Там же я однажды увидел однокашника своего по Чурапчинскому училищу Мишу Максимова. Поговорили: он с тротуара, я — со стены. Не знаю, как выглядело мое лицо, но у собеседника оно было таким страдальческим, может, от жалости.

А еще был случай побега с этой стройки. Солдаты с вышки не заметили, как русский паренек перемахнул через забор на тротуар. Но куда он мог убежать? — вскоре был задержан.

Достраивали здание уже вольные работники.

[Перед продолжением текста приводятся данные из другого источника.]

Lemma visit_suppress n sa sb sb' :
  passthru sa = passthru sb →
  reported sa `sublist_of` reported sb →
  visit false n sb = Ok sb' →
  ∃ sa', visit true n sa = Ok sa' ∧
    passthru sa' = passthru sb' ∧ reported sa' `sublist_of` reported sb'.
Proof.
  intros Hreg Hsub. destruct n as [Name Params|Lhs|Fun Args]; simpl.
  - intros [= <-]. eexists. split; [done|]. rewrite !visitFuncDecl_spec.
    destruct (formatParam _ _ _ _); simpl; by rewrite ?Hreg.
  - intros [= <-]. eexists. split; [done|]. rewrite !visitAssignStmt_spec.
    simpl. by rewrite Hreg.
  - unfold visitCallExpr.
    destruct (checkargOf Fun) as [[i|]|]; [| | done].
    + destruct (i <? 0); [intros [= <-]; by eexists|]. simpl.
      destruct (Z.of_nat (length Args) - 1 >? i).
      * destruct (Args !! Z.to_nat i) as [arg|]; [|done]. intros Hb.
        exists sa. split; [done|].
        pose proof (checkFormat_passthru _ _ _ _ _ _ _ _ Hb) as Hp.
        split; [congruence|].
        apply checkFormat_shape in Hb as [->|(d & ? & -> & _)]; [done|].
        by apply sublist_inserts_r.
      * destruct (Args !! Z.to_nat i) as [arg|]; [|done]. intros Hb.
        pose proof (checkFormat_passthru _ _ _ _ _ _ _ _ Hb) as Hp.
        destruct (checkFormat_same_registry _ _ _ _ _ Hreg Hb)
          as (sa' & ds & Ha & Hpa & Hra & Hrb).
        exists sa'. split; [done|]. split; [congruence|].
        rewrite Hra, Hrb. by apply sublist_app.
    + intros [= <-]. eexists. split; [done|]. done.
Qed.

(** X16: setting [SuppressNoArgs] only removes diagnostics: when the run
    without the option returns, so does the run with it, the registry
    ends the same, and the diagnostics reported with the option are a
    sub-sequence of those reported without it. *)
Theorem suppress_only_removes ns st :
  run false ns = Ok st →
  ∃ st', run true ns = Ok st' ∧
    passthru st' = passthru st ∧ reported st' `sublist_of` reported st.
Proof.
  unfold run.
  assert (Hgen : ∀ sa sb sb',
    passthru sa = passthru sb → reported sa `sublist_of` reported sb →
    visitAll false ns sb = Ok sb' →
    ∃ sa', visitAll true ns sa = Ok sa' ∧
      passthru sa' = passthru sb' ∧ reported sa' `sublist_of` reported sb').
  { induction ns as [|n ns IH]; intros sa sb sb' Hreg Hsub; simpl.
    - intros [= <-]. by exists sa.
    - destruct (visit false n sb) as [sb1|] eqn:Hv; [|done]. intros Hrest.
      destruct (visit_suppress _ _ _ _ Hreg Hsub Hv) as (sa1 & -> & Hr1 & Hs1).
      by apply (IH _ _ _ Hr1 Hs1). }
  by apply Hgen.
Qed.

End DriverProperties.

(** * Further properties of the messages *)

Section MessageProperties.

Variable ti : Info.
Variable pp : node → string.
Variable printers : Object → PrintfKind.
Variable Pos End_ : node → Z.

Abbreviation constlit := (constlit ti pp).
Abbreviation checkFormat := (checkFormat ti pp Pos End_).



(** X18: the related notes of a diagnostic for a format argument that is
    not a bare identifier all point at the argument or at one of its
    sub-expressions. *)
Theorem related_notes_inside Fun arg st st' d :
  (∀ id, arg ≠ Ident id) →
  checkFormat Fun arg st = Ok st' →
  reported st' = (reported st ++ [d])%list →
  ∀ r, r ∈ dRelated d →
    ∃ n, n ∈ nodes arg ∧ r = related_of pp Pos End_ n.
Proof.
  intros Hid. unfold checkFormat.
  destruct arg; try (by destruct (Hid n));
    (destruct (constlit _ _) as [[[] e]|] eqn:He; [| |done];
     intros [= <-]; simpl;
     [ intros Heq; apply (f_equal length) in Heq;
       rewrite length_app in Heq; simpl in Heq; lia
     | intros [= <-]%app_inv_head r (m & -> & Hm)%list_elem_of_fmap;
       exists m; split; [|done];
       apply elem_of_elements in Hm;
       apply constlit_frame in He; simpl in He; set_solver ]).
Qed.

End MessageProperties.

(** * The analyzer over SSA form

    The [run] of the earlier, [buildssa]-based analyzer of
    [varfmt/varfmt.go].  The SSA program, the file positions and
    [astutil.PathEnclosingInterval] are results of other packages and are
    taken as data. *)

Module Ssa.

(** [ssa.Value], as far as [run] tells its kinds apart; a parameter is
    identified by its address. *)
Inductive Value :=
  | VConst
  | VSlice (X : Value)
  | VParameter (p : positive)
  | VOther.

(** [ssa.CallCommon]: [StaticCallee] is [None] for a nil callee and
    otherwise holds the callee's [Object()], which may be nil. *)
Record CallCommon := {
  IsInvoke : bool;
  StaticCallee : option (option Object);
  Args : list Value;
  comPos : Z
}.

(** An instruction is a [ssa.CallInstruction], with its [Common()] and
    its own [Pos()], or something else. *)
Inductive Instruction :=
  | CallInstruction (Common : CallCommon) (callPos : Z)
  | OtherInstruction.

Record Function := {
  fnObject : option Object;
  fnParams : list positive;
  fnBlocks : list (list Instruction)
}.

(** A node of the path returned by [astutil.PathEnclosingInterval]. *)
Inductive PathNode :=
  | PathCallExpr (Args : list Expr)
  | PathOther.

(** [*ast.File] with the path enclosing a position. *)
Record File := {
  filePos : Z;
  fileEnd : Z;
  PathEnclosingInterval : Z → list PathNode
}.

(** [strings.HasPrefix] and [strings.TrimPrefix] *)
Fixpoint HasPrefix (s prefix : string) : bool :=
  match prefix, s with
  | EmptyString, _ => true
  | String c prefix', String d s' =>
      if Ascii.eqb c d then HasPrefix s' prefix' else false
  | String _ _, EmptyString => false
  end.

Fixpoint string_drop (n : nat) (s : string) : string :=
  match n, s with
  | O, _ => s
  | S n', String _ s' => string_drop n' s'
  | S _, EmptyString => EmptyString
  end.

Definition TrimPrefix (s prefix : string) : string :=
  if HasPrefix s prefix then string_drop (String.length prefix) s else s.

(** [pass.Reportf]: a diagnostic with a position and a message only. *)
Definition Reportf (pos : Z) (msg : string) : Diagnostic :=
  {| dPos := pos; dEnd := 0; dMessage := msg; dRelated := [] |}.

Section Run.

Local Open Scope Z_scope.

(** [pp] of a node that may be nil *)
Variable pp : option node → string.
Variable printers : Object → PrintfKind.
(** [tfun.FullName()], [tfun.Pkg() == pass.Pkg] and [pass.Pkg.Name()] *)
Variable FullName : Object → string.
Variable inPkg : Object → bool.
Variable PkgName : string.
Variable Files : list File.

Великий Достоевский говорит: "Сама работа, например, показалась мне вовсе не так тяжелою, каторжною и довольно долго спустя я догадался, что тягость и каторжность этой работы не столько в трудности и беспрерывности ее, сколько в том, что она — принужденная, обязательная, из-под палки". Работа в неволе, рабский труд — это действительно было тяжело.